• EXERCISE GOAL: Your response should contain every line from the data below that holds the string "builds".

• RECORDS FOR THE EXERCISE:
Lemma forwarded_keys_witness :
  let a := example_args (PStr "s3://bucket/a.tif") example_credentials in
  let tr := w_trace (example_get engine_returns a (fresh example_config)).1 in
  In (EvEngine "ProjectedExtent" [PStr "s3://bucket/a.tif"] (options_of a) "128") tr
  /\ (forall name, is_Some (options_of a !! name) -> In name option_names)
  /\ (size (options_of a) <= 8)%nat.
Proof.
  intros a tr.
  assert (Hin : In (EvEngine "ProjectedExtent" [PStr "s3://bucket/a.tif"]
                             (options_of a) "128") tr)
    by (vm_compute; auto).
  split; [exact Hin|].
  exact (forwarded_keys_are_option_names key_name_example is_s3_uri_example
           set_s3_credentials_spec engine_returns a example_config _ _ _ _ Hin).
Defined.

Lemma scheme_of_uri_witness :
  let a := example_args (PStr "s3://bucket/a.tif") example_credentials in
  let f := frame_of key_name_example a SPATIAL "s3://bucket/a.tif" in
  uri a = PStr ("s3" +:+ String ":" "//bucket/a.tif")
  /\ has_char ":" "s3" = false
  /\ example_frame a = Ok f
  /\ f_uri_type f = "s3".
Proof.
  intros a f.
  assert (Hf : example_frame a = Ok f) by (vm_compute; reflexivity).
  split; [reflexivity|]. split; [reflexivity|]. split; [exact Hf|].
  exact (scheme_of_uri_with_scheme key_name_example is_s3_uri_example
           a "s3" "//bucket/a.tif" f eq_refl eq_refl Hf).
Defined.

...

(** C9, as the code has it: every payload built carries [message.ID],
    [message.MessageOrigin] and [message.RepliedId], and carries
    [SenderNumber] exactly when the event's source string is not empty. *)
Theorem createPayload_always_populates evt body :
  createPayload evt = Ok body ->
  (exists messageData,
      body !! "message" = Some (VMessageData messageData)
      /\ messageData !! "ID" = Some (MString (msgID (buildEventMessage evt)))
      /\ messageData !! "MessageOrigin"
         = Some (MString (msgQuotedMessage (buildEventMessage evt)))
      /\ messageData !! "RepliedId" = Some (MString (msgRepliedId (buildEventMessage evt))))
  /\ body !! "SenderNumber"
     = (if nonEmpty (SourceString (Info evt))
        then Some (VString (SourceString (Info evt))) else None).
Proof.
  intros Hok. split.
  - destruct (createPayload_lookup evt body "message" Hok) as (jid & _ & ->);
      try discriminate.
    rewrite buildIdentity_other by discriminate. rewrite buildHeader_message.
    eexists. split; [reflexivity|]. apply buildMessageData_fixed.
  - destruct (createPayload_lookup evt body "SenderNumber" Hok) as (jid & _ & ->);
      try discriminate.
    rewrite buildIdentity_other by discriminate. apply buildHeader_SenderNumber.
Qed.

---

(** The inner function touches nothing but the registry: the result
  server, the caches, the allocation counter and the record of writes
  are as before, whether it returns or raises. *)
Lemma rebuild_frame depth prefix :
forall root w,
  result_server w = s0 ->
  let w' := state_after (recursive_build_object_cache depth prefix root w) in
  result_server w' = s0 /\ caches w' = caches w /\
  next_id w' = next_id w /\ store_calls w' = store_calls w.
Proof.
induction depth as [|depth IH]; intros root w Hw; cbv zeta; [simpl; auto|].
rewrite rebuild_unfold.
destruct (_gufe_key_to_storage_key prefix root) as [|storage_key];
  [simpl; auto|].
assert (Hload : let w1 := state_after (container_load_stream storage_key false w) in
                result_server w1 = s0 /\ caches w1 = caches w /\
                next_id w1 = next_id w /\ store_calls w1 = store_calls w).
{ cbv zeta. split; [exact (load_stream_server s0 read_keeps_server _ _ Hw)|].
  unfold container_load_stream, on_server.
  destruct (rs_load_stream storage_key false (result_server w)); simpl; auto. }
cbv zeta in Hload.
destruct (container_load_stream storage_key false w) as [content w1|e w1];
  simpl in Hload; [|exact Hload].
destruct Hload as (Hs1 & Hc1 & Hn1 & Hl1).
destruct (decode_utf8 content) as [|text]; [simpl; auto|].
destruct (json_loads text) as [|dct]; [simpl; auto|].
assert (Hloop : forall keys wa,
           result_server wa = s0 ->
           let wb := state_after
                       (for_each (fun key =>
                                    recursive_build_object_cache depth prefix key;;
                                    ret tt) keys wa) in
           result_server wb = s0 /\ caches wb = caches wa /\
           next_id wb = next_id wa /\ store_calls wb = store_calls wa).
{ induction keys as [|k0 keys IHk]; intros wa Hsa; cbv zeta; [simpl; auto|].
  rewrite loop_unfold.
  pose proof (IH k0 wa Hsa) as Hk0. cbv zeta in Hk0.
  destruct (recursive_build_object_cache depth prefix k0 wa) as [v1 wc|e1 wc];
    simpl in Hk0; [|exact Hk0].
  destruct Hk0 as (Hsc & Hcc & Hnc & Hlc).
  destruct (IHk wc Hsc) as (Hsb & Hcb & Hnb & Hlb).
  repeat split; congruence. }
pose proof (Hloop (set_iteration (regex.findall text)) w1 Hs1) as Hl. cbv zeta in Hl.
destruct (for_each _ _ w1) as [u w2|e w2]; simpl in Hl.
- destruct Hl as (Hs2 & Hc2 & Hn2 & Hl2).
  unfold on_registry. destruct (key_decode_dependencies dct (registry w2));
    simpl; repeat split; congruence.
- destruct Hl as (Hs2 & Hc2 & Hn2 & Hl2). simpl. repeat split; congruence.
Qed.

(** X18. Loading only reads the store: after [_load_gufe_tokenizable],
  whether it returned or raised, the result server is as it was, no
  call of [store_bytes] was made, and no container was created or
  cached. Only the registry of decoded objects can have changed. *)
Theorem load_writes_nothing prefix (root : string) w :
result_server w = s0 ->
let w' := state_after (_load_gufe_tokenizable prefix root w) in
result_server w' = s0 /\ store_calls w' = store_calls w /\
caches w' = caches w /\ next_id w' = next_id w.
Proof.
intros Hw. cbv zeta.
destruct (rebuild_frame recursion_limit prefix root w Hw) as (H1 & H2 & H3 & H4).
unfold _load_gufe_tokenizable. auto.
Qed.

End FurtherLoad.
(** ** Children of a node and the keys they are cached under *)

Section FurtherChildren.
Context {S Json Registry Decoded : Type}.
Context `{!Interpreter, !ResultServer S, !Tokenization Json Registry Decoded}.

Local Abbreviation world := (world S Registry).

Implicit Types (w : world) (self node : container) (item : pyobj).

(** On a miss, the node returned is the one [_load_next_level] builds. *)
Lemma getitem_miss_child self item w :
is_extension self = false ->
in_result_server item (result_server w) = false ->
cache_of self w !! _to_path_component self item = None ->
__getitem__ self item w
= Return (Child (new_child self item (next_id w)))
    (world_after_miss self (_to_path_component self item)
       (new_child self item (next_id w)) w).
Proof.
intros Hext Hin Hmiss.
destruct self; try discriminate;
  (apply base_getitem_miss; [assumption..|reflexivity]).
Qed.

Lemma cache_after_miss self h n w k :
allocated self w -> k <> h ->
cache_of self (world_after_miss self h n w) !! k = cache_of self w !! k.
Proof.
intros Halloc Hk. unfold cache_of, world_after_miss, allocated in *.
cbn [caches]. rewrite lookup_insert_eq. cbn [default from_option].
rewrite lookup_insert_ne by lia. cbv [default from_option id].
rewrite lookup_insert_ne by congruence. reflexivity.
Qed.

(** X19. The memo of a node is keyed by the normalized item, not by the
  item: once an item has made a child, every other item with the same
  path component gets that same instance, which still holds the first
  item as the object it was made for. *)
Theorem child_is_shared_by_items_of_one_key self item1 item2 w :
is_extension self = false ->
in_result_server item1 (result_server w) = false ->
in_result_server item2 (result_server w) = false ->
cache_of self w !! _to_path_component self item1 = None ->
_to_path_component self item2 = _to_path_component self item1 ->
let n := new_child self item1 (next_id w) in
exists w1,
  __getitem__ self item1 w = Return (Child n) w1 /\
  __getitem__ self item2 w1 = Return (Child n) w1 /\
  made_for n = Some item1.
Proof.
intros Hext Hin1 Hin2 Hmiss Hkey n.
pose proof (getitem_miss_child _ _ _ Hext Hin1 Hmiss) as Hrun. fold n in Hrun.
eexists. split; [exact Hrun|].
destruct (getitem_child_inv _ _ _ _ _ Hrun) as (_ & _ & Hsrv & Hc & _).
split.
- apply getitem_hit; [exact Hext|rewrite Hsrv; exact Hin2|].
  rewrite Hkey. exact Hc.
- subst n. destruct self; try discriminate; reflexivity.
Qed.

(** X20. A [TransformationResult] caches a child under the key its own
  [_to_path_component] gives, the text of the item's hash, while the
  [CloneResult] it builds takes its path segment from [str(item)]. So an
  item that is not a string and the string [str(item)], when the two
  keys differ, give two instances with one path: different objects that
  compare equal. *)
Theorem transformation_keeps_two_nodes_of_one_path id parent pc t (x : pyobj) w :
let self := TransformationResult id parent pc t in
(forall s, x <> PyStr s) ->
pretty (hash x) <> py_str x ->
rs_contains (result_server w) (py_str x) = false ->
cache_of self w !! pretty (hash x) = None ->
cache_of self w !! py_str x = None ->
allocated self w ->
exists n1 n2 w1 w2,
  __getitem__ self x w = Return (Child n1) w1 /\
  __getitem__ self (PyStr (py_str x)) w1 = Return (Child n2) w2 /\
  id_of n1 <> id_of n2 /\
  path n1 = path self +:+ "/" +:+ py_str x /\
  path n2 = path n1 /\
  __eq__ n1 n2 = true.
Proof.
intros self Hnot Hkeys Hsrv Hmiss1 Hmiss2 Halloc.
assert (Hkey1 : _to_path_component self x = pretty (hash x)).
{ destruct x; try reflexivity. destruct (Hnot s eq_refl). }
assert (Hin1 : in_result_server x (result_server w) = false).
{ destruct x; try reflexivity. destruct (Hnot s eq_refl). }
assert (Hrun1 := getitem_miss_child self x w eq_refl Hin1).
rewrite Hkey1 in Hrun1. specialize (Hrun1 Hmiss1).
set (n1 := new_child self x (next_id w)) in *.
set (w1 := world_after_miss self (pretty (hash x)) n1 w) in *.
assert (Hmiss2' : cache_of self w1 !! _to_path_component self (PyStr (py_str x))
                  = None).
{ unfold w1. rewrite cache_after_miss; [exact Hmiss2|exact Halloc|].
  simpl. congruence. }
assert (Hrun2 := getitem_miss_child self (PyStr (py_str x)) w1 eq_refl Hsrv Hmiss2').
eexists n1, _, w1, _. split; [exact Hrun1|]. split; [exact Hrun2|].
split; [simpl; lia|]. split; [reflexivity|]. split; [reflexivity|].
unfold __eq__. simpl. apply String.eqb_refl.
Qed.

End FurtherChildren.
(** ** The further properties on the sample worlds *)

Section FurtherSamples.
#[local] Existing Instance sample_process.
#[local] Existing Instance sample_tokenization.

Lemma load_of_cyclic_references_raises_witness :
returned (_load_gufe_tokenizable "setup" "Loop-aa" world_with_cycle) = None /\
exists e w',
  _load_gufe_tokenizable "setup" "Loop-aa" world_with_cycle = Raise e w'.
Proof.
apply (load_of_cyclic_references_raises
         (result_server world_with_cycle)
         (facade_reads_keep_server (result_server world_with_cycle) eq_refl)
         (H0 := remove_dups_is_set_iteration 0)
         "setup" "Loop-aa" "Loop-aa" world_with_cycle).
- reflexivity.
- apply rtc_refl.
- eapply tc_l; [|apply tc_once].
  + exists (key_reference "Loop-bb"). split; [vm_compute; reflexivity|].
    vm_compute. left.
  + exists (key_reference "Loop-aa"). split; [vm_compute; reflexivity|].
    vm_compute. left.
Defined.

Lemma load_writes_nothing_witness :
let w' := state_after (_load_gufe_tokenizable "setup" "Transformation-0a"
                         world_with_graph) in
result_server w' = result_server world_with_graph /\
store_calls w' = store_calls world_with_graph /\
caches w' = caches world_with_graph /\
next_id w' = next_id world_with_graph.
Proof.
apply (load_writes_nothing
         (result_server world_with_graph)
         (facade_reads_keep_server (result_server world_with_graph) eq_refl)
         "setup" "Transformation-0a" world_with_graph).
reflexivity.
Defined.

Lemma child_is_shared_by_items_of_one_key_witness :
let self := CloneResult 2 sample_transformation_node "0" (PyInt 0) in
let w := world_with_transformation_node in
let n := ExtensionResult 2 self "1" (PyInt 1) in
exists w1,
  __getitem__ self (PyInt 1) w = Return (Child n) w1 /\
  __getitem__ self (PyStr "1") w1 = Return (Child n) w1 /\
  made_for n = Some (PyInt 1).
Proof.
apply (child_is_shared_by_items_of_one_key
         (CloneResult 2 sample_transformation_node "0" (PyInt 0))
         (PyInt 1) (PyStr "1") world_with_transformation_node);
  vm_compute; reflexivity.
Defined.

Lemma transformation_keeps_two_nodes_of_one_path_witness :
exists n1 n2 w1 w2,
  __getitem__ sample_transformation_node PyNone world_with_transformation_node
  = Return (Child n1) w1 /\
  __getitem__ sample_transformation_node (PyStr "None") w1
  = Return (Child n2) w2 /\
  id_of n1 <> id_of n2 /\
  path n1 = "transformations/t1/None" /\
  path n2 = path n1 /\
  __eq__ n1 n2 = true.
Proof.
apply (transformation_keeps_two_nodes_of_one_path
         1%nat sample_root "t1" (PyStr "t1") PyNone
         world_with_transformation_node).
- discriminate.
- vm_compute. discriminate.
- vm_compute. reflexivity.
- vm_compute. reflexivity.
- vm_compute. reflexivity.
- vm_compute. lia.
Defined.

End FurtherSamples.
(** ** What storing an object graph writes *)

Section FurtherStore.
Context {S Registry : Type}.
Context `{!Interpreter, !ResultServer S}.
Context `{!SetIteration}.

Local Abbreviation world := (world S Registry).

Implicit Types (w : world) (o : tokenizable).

• RESPONSE BELOW:
(** On a miss, the node returned is the one [_load_next_level] builds. *)
  [CloneResult] it builds takes its path segment from [str(item)]. So an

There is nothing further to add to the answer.